WHAT IS NEEDED :: After locating the line that holds "dp_providerName : option string;", transcribe it and each following line to the end of the records, changing nothing and adding nothing.

Stored items ::
--------------------------------------------------

(** ** Worked examples *)

Module Example.

(** A stand-in for the serializer of the run context, over temporary
    storage given by its location. *)
Definition json (c : RunnerConfig.KedroAzureRunnerConfig string) : string :=
  "{" +:+ RunnerConfig.temporary_storage c
  +:+ "," +:+ RunnerConfig.run_id c
  +:+ "," +:+ default "" (RunnerConfig.storage_account_key c) +:+ "}".

Definition generator : AzureMLPipelineGenerator string :=
  {| storage_account_key := Some "";
     kedro_environment := "local";
     params := None;
     docker_image := None;
     config :=
       {| Config.azure := {| Config.temporary_storage := "abfs://tmp" |};
          Config.docker := {| Config.image := "registry/project:latest" |} |};
     pipeline_name := "__default__" |}.

(** The same generator with an image given on the command line. *)
Definition generator_with_image : AzureMLPipelineGenerator string :=
  {| storage_account_key := Some "";
     kedro_environment := "local";
     params := None;
     docker_image := Some "registry/project:test";
     config := config generator;
     pipeline_name := "__default__" |}.

(** Node [A] produces [raw]; node [B] reads [raw] and a parameter and
    produces [clean], the output of the pipeline. *)
Definition node_a : Node.t :=
  {| Node.name := "A"; Node.inputs := []; Node.outputs := ["raw"] |}.
Definition node_b : Node.t :=
  {| Node.name := "B";
     Node.inputs := ["raw"; "params:alpha"];
     Node.outputs := ["clean"] |}.
Definition pipeline : Pipeline.t :=
  {| Pipeline.nodes := [node_a; node_b];
     Pipeline.node_dependencies :=
       λ n, if decide (Node.name n = "B") then [node_a] else [];
     Pipeline.inputs := ["params:alpha"];
     Pipeline.outputs := ["clean"] |}.

(** The same pipeline, declaring an output that no node produces. *)
Definition pipeline_missing_output : Pipeline.t :=
  {| Pipeline.nodes := [node_a; node_b];
     Pipeline.node_dependencies :=
       λ n, if decide (Node.name n = "B") then [node_a] else [];
     Pipeline.inputs := ["params:alpha"];
     Pipeline.outputs := ["clean"; "missing"] |}.

(** Two inputs of one node with the same sanitized name: [N] reads the
    external dataset [A] and the dataset [a] that [P] produces. *)
Definition producer : Node.t :=
  {| Node.name := "P"; Node.inputs := []; Node.outputs := ["a"] |}.
Definition consumer : Node.t :=
  {| Node.name := "N"; Node.inputs := ["A"; "a"]; Node.outputs := ["out"] |}.
Definition shadowing_pipeline : Pipeline.t :=
  {| Pipeline.nodes := [producer; consumer];
     Pipeline.node_dependencies :=
       λ n, if decide (Node.name n = "N") then [producer] else [];
     Pipeline.inputs := ["A"];
     Pipeline.outputs := ["out"] |}.

(** Two pipeline outputs with the same sanitized name, from two nodes. *)
Definition upper : Node.t :=
  {| Node.name := "U"; Node.inputs := []; Node.outputs := ["A"] |}.
Definition lower : Node.t :=
  {| Node.name := "L"; Node.inputs := []; Node.outputs := ["a"] |}.
Definition clashing_pipeline : Pipeline.t :=
  {| Pipeline.nodes := [upper; lower];
     Pipeline.node_dependencies := λ _, [];
     Pipeline.inputs := [];
     Pipeline.outputs := ["A"; "a"] |}.

End Example.

(** ** The command line ([kedro_azureml/cli.py]): [init]

    What [init] computes itself: the keyword arguments it formats the
    configuration template with, and the messages it prints. The template
    ([CONFIG_TEMPLATE], dumped as YAML), [str.format], the directory name
    [KEDRO_AZURE_BLOB_TEMP_DIR_NAME] and the Kedro context are declared
    elsewhere and are arguments of the model. *)

Module Cli.

(** One call of [click.echo]: the text, and the colour when the text is
    passed through [click.style(text, fg=colour)]. *)
Record Echo : Type := {
  text : string;
  fg : option string;
}.

(** What [init] does: the file it writes and the messages it prints, in
    order. *)
Record Effects : Type := {
  written_path : string;
  written_text : string;
  echoed : list Echo;
}.

(** The line feed of Python's ["\n"]. *)
Definition newline : string := String "010"%char "".

(** The value that [init] passes for [docker_image]. *)
Definition docker_image (acr project_name : string) : string :=
  if Py.truthy (Some acr)
  then acr +:+ ".azurecr.io/" +:+ project_name +:+ ":latest"
  else "<fill in docker image>".

(** The keyword arguments of [format] in [init]. *)
Definition format_arguments
    (resource_group workspace_name experiment_name cluster_name
       storage_account_name storage_container acr project_name : string)
    : gmap string string :=
  Py.dict_of_items
    [("resource_group", resource_group);
     ("workspace_name", workspace_name);
     ("experiment_name", experiment_name);
     ("cluster_name", cluster_name);
     ("docker_image", docker_image acr project_name);
     ("storage_container", storage_container);
     ("storage_account_name", storage_account_name)].

Section Init.

(** [yaml.safe_dump(CONFIG_TEMPLATE.dict())] *)
Variable config_template : string.
(** [str.format], called on the template with the keyword arguments *)
Variable format : string → gmap string string → string.
(** [KEDRO_AZURE_BLOB_TEMP_DIR_NAME] *)
Variable KEDRO_AZURE_BLOB_TEMP_DIR_NAME : string.

(** [init], for the target path [Path.cwd().joinpath("conf/base/azureml.yml")]
    and the name of the project directory. *)
Definition init (target_path project_name : string)
    (resource_group workspace_name experiment_name cluster_name
       storage_account_name storage_container acr : string) : Effects :=
  let cfg :=
    format config_template
      (format_arguments resource_group workspace_name experiment_name
         cluster_name storage_account_name storage_container acr project_name)
  in
  {| written_path := target_path;
     written_text := cfg;
     echoed :=
       [ {| text := "Configuration generated in " +:+ target_path;
            fg := None |};
         {| text :=
              "It's recommended to set Lifecycle management rule for storage container "
              +:+ storage_container +:+ " "
              +:+ "to avoid costs of long-term storage of the temporary data."
              +:+ newline +:+ "Temporary data will be stored under abfs://"
              +:+ storage_container +:+ "/" +:+ KEDRO_AZURE_BLOB_TEMP_DIR_NAME
              +:+ " path"
              +:+ newline
              +:+ "See https://docs.microsoft.com/en-us/azure/storage/blobs/lifecycle-management-policy-configure?tabs=azure-portal";
            fg := Some "green" |} ]
       ++ (if negb (Py.truthy (Some acr))
           then
             [ {| text :=
                    "Please fill in docker image name before running the pipeline";
                  fg := Some "yellow" |} ]
           else []) |}.

End Init.

(** The last character of a string. *)
Fixpoint last_char (s : string) : option ascii :=
  match s with
  | EmptyString => None
  | String c EmptyString => Some c
  | String _ s' => last_char s'
  end.

End Cli.

(** ** Further worked examples *)

Module Example_more.

(** The pipeline [A -> B] with its nodes in the wrong order. *)
Definition unsorted_pipeline : Pipeline.t :=
  {| Pipeline.nodes := [Example.node_b; Example.node_a];
     Pipeline.node_dependencies :=
       λ n, if decide (Node.name n = "B") then [Example.node_a] else [];
     Pipeline.inputs := ["params:alpha"];
     Pipeline.outputs := ["clean"] |}.

(** A stand-in for [str.format]: the template followed by the image. *)
Definition format (template : string) (arguments : gmap string string)
    : string :=
  template +:+ default "" (arguments !! "docker_image").

End Example_more.

(** ** The name sanitizers *)

Section Sanitizers.

Lemma word_char_lower c : Py.word_char c = true → Py.lower_char c = c.
Proof.
  destruct c as [[] [] [] [] [] [] [] []]; vm_compute; congruence.
Qed.

Lemma word_char_param_char c : Py.word_char (param_char c) = true.
Proof.
  unfold param_char.
  destruct (Py.word_char (Py.lower_char c)) eqn:E; [exact E | reflexivity].
Qed.

Lemma sanitize_param_cons c s :
  _sanitize_param_name (String c s)
  = String (param_char c) (_sanitize_param_name s).
Proof.
  unfold _sanitize_param_name, param_char; simpl.
  destruct (Py.word_char (Py.lower_char c)); reflexivity.
Qed.

Lemma sanitize_param_word_chars s :
  Py.all_chars Py.word_char (_sanitize_param_name s) = true.
Proof.
  induction s as [|c s IH]; [reflexivity|].
  rewrite sanitize_param_cons; simpl.
  by rewrite word_char_param_char, IH.
Qed.

Lemma sanitize_param_fixes_words s :
  Py.all_chars Py.word_char s = true → _sanitize_param_name s = s.
Proof.
  induction s as [|c s IH]; [reflexivity|]; simpl.
  intros [Hc Hs]%andb_true_iff.
  rewrite sanitize_param_cons, IH by exact Hs.
  unfold param_char. by rewrite (word_char_lower c Hc), Hc.
Qed.

Lemma lower_char_dot c :
  Ascii.eqb (Py.lower_char c) "." = Ascii.eqb c ".".
Proof.
  destruct c as [[] [] [] [] [] [] [] []]; reflexivity.
Qed.

End Sanitizers.
(** C3, amended: the extraction gives nothing on the empty text; otherwise
    it decodes the trimmed text; if that fails it decodes the text from the
    first opening brace to the last closing brace after it; if that fails or
    there is no such text, the text from the first opening bracket to the last
    closing bracket after it; the first success is the result and when all
    fail there is none.  In particular, when the trimmed text is not JSON as a
    whole and is an object between a text without opening brace and a text
    without closing brace, the value of the object is returned. *)
Theorem extract_json_attempts (json_loads : string -> option value) (text : string) :
  _extract_json_obj json_loads text =
    (if nonempty text
     then first_success [json_loads (strip text);
                         span_between "{" "}" (strip text) ≫= json_loads;
                         span_between "[" "]" (strip text) ≫= json_loads]
     else None) /\
  (forall pre body post v,
     strip text = pre ++ String "{" (body ++ String "}" post) ->
     has_no "{" pre -> has_no "}" post ->
     json_loads (strip text) = None ->
     json_loads (String "{" (body ++ String "}" EmptyString)) = Some v ->
     _extract_json_obj json_loads text = Some v).
Proof.
  assert (Heq : _extract_json_obj json_loads text =
    (if nonempty text
     then first_success [json_loads (strip text);
                         span_between "{" "}" (strip text) ≫= json_loads;
                         span_between "[" "]" (strip text) ≫= json_loads]
     else None)).
  { unfold _extract_json_obj. destruct (nonempty text); [|reflexivity]. cbn [negb].
    change re_braces with (re_delimited "{" "}").
    change re_brackets with (re_delimited "[" "]").
    rewrite !try_span_between. cbn [first_success].
    destruct (json_loads (strip text)); [reflexivity|].
    destruct (span_between "{" "}" (strip text) ≫= json_loads); [reflexivity|].
    by destruct (span_between "[" "]" (strip text) ≫= json_loads). }
  split; [exact Heq|].
  intros pre body post v Ht Hpre Hpost Hwhole Hobj. rewrite Heq.
  destruct (nonempty text) eqn:Hne.
  - cbn [first_success]. rewrite Hwhole, Ht, (span_between_app _ _ pre body post Hpre Hpost).
    cbn. by rewrite Hobj.
  - apply nonempty_false in Hne. subst text. by destruct pre.
Qed.

(** The extraction on the sample model answer, an object after some words. *)
Lemma extract_sample_raw :
  json_loads_model sample_raw = None /\
  _normalize_qcm (default VNone (_extract_json_obj json_loads_model sample_raw)) =
  Ret (Some sample_quiz).
Proof. split; vm_compute; reflexivity. Qed.

(** ** The answer resolver on texts *)

Lemma find_standalone_letter (before : bool) (s : string) :
  option_map snd (find_standalone before s) = standalone_from before s.
Proof.
  revert before. induction s as [|x r IH]; intros before; [reflexivity|].
  cbn [find_standalone standalone_from].
  destruct (is_A_F x && negb before && negb _); [reflexivity|].
  rewrite <- IH. by destruct (find_standalone (is_word x) r) as [[i y]|].
Qed.

Lemma find_standalone_split (before : bool) (s : string) (i : nat) (x : ascii) :
  find_standalone before s = Some (i, x) ->
  exists pre post, s = pre ++ String x EmptyString ++ post /\ String.length pre = i.
Proof.
  revert before i. induction s as [|y r IH]; intros before i; [discriminate|].
  cbn [find_standalone]. destruct (is_A_F y && negb before && negb _).
  - intros [= <- <-]. by exists EmptyString, r.
  - destruct (find_standalone (is_word y) r) as [[j z]|] eqn:E; [|discriminate].
    intros [= <- <-]. destruct (IH _ _ E) as (pre & post & -> & Hlen).
    exists (String y pre), post. cbn. by rewrite Hlen.
Qed.
(** * The datatip manager of nuclide, embedded in Rocq

    Source: [DatatipManager] and [DatatipManagerForEditor] (the second
    document of [pkg/nuclide-devices/lib/ui/RootPanel.js]).  The file follows
    the source top-down: the helpers ([getProviderName],
    [filterProvidersByScopeName], [getBufferPosition],
    [getTopDatatipAndProvider], [ensurePositiveNumber]), the per-editor
    session with one function per method or event subscription, and the
    top-level manager.  JavaScript effects are made explicit: the logger and
    the analytics calls are collected in a trace, the session object is a
    record threaded through every handler, and the [await] in
    [_startFetching] splits the method in the part before and the part after
    the suspension.  The manager and its sessions hold the same two provider
    arrays: each session has them as fields, and a push of the manager
    writes the field of every session. *)

From Stdlib Require Import ZArith List Bool Lia.
From Stdlib Require Import SpecFloat Sorted.
From stdpp Require Import base gmap strings list.

Open Scope Z_scope.

(** ** Host values *)

Module Host.

(** [atom$Point]: a (row, column) pair, ordered lexicographically. *)
Record Point := mkPoint { row : Z; column : Z }.

#[export] Instance Point_eq_dec : EqDecision Point.
Proof. solve_decision. Defined.

Definition isEqual (p q : Point) : bool :=
  (row p =? row q) && (column p =? column q).

Definition isLessThanOrEqual (p q : Point) : bool :=
  (row p <? row q) || ((row p =? row q) && (column p <=? column q)).

(** [atom$Range]; [containsPoint] is the host's inclusive test. *)
Record Range := mkRange { range_start : Point; range_end : Point }.

#[export] Instance Range_eq_dec : EqDecision Range.
Proof. solve_decision. Defined.

Definition containsPoint (r : Range) (p : Point) : bool :=
  isLessThanOrEqual (range_start r) p && isLessThanOrEqual p (range_end r).

Record Pixel := mkPixel { left : Z; top : Z }.

Inductive ModifierKey := META | SHIFT | ALT | CTRL.

#[export] Instance ModifierKey_eq_dec : EqDecision ModifierKey.
Proof. solve_decision. Defined.

Definition ModifierKey_to_nat (k : ModifierKey) : nat :=
  match k with META => 0 | SHIFT => 1 | ALT => 2 | CTRL => 3 end%nat.

Definition ModifierKey_of_nat (n : nat) : option ModifierKey :=
  match n with
  | 0 => Some META | 1 => Some SHIFT | 2 => Some ALT | 3 => Some CTRL
  | _ => None
  end%nat.

#[export] Instance ModifierKey_countable : Countable ModifierKey.
Proof.
  apply (inj_countable ModifierKey_to_nat ModifierKey_of_nat).
  intros []; reflexivity.
Defined.

(** A mouse event: the pointer coordinates and the modifier flags. *)
Record MouseEvent := mkMouseEvent {
  clientX : Z;
  clientY : Z;
  metaKey : bool;
  shiftKey : bool;
  altKey : bool;
  ctrlKey : bool
}.

(** A keyboard event, reduced to what the session reads from it: the
    modifier key it stands for, if any. *)
Record KeyboardEvent := mkKeyboardEvent { modifierOf : option ModifierKey }.

(** [editorView.component]. *)
Record TextComponent := mkTextComponent {
  screenPositionForMouseEvent : MouseEvent -> Point;
  pixelPositionForMouseEvent : MouseEvent -> Pixel;
  pixelPositionForScreenPosition : Point -> Pixel
}.

(** What a handler can ask the editor, its view and the workspace at the
    moment it runs. *)
Record Editor := mkEditor {
  scopeName : string;
  component : option TextComponent;
  getDefaultCharWidth : Z;
  bufferPositionForScreenPosition : Point -> Point;
  getCursorBufferPosition : Point;
  getCursorScreenPosition : Point;
  isActiveTextEditor : bool
}.

(** A JavaScript value as [featureConfig.get] may return it; numbers are
    IEEE 754 doubles. *)
Inductive JSValue :=
| JSUndefined
| JSNull
| JSBoolean (b : bool)
| JSString (s : string)
| JSNumber (x : spec_float)
| JSObject.

Definition typeof (v : JSValue) : string :=
  match v with
  | JSUndefined => "undefined"
  | JSNull => "object"
  | JSBoolean _ => "boolean"
  | JSString _ => "string"
  | JSNumber _ => "number"
  | JSObject => "object"
  end.

Definition SFzero : spec_float := S754_zero false.

(** [x + y] and [Math.abs(x)] on JS numbers: binary64, round to nearest
    even. *)
Definition js_add (x y : spec_float) : spec_float := SFadd 53 1024 x y.

Definition Math_abs (x : spec_float) : spec_float := SFabs x.

(** The double 1000 (mantissa 1000 * 2^43, exponent -43). *)
Definition SF1000 : spec_float := S754_finite false 8796093022208000 (-43).

End Host.

Import Host.

(** ** Datatips and providers *)

Definition Error := string.

Record Datatip := mkDatatip {
  payload : string;
  range : option Range;
  pinnable : option bool
}.

(** How a call that returns a promise ends: the promise resolves, the
    promise rejects, or the call itself throws before returning one. *)
Inductive Settled (A : Type) :=
| Resolved (a : A)
| Rejected (e : Error)
| Threw (e : Error).
Arguments Resolved {A} a.
Arguments Rejected {A} e.
Arguments Threw {A} e.

(** The interface [AnyDatatipProvider]. *)
Class AnyDatatipProvider (T : Type) := {
  providerName : T -> option string;
  inclusionPriority : T -> Z;
  validForScope : T -> string -> bool
}.

Record DatatipProvider := mkDatatipProvider {
  dp_providerName : option string;
  dp_inclusionPriority : Z;
  dp_validForScope : string -> bool;
  datatip : Editor -> Point -> Settled (option Datatip)
}.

--------------------------------------------------

FINAL ANSWER ::
  dp_providerName : option string;
  dp_inclusionPriority : Z;
  dp_validForScope : string -> bool;
  datatip : Editor -> Point -> Settled (option Datatip)
}.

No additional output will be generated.